[Stored data entries]
--- --- ---

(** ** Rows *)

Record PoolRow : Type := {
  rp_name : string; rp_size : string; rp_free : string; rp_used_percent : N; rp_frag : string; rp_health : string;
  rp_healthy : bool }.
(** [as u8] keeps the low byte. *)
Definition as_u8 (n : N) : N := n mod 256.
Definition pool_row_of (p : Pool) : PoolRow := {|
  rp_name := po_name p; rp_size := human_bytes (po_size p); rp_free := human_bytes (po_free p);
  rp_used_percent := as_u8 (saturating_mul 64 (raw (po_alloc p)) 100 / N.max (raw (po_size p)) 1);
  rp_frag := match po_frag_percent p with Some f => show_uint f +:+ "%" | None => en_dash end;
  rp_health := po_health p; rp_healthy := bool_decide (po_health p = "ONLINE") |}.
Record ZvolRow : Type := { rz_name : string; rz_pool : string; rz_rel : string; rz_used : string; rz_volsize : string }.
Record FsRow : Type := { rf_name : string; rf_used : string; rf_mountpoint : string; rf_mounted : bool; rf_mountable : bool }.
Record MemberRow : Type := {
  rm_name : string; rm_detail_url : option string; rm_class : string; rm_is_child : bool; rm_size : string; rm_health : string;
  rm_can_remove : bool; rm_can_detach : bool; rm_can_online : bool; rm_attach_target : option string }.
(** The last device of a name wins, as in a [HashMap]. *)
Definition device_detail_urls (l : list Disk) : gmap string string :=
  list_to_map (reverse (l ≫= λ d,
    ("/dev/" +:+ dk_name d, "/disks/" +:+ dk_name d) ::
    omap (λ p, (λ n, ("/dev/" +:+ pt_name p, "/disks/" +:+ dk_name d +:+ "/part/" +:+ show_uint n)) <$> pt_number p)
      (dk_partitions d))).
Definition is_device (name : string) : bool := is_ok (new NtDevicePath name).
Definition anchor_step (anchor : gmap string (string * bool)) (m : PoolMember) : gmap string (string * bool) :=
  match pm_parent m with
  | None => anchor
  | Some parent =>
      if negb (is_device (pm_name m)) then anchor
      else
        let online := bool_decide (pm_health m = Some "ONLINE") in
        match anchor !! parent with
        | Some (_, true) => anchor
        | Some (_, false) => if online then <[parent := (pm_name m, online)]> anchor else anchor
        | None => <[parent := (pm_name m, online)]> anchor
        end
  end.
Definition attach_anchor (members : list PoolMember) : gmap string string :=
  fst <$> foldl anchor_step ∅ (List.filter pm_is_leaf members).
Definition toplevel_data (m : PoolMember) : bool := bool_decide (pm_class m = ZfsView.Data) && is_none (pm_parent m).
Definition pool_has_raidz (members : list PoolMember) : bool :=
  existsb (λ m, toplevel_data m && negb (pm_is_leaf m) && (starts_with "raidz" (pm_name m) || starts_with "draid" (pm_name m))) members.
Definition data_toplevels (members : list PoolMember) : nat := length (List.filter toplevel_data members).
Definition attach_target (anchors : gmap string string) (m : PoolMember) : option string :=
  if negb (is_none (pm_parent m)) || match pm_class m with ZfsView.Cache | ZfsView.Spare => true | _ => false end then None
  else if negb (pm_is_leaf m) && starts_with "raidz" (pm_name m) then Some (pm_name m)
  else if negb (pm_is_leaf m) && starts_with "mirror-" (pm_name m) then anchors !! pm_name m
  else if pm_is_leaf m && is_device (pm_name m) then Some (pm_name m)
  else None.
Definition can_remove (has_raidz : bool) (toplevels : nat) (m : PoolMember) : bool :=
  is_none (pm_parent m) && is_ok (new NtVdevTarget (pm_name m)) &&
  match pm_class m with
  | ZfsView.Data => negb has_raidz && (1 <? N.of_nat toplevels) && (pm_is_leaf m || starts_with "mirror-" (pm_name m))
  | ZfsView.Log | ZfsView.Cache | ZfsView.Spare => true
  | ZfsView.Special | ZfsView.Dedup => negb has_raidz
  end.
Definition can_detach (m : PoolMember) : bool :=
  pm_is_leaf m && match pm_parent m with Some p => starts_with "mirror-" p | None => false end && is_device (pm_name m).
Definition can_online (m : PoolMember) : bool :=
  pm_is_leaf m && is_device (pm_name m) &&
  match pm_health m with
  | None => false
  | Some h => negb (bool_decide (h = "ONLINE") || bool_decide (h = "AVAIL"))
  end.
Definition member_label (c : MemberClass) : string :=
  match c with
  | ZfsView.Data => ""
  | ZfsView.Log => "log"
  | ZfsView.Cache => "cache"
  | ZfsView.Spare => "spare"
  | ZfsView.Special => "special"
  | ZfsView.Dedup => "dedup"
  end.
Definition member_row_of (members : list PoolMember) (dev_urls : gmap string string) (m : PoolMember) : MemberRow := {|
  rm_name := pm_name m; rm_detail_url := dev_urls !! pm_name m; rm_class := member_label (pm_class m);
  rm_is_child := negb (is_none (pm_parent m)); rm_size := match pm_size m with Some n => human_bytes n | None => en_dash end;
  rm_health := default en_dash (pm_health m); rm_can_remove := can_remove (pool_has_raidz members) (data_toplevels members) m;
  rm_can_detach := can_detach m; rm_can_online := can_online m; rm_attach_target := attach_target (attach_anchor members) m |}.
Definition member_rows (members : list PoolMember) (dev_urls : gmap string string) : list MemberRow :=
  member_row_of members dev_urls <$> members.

--- --- ---

*TASK DESCRIPTION*. Taking the line with "Definition is_device (name" as the first and the line with "existsb (λ m, toplevel_data" as the last, retype that stretch of the data above exactly, with no other lines.

*REPLY TO THE TASK*.
Definition is_device (name : string) : bool := is_ok (new NtDevicePath name).
Definition anchor_step (anchor : gmap string (string * bool)) (m : PoolMember) : gmap string (string * bool) :=
  match pm_parent m with
  | None => anchor
  | Some parent =>
      if negb (is_device (pm_name m)) then anchor
      else
        let online := bool_decide (pm_health m = Some "ONLINE") in
        match anchor !! parent with
        | Some (_, true) => anchor
        | Some (_, false) => if online then <[parent := (pm_name m, online)]> anchor else anchor
        | None => <[parent := (pm_name m, online)]> anchor
        end
  end.
Definition attach_anchor (members : list PoolMember) : gmap string string :=
  fst <$> foldl anchor_step ∅ (List.filter pm_is_leaf members).
Definition toplevel_data (m : PoolMember) : bool := bool_decide (pm_class m = ZfsView.Data) && is_none (pm_parent m).
Definition pool_has_raidz (members : list PoolMember) : bool :=
  existsb (λ m, toplevel_data m && negb (pm_is_leaf m) && (starts_with "raidz" (pm_name m) || starts_with "draid" (pm_name m))) members.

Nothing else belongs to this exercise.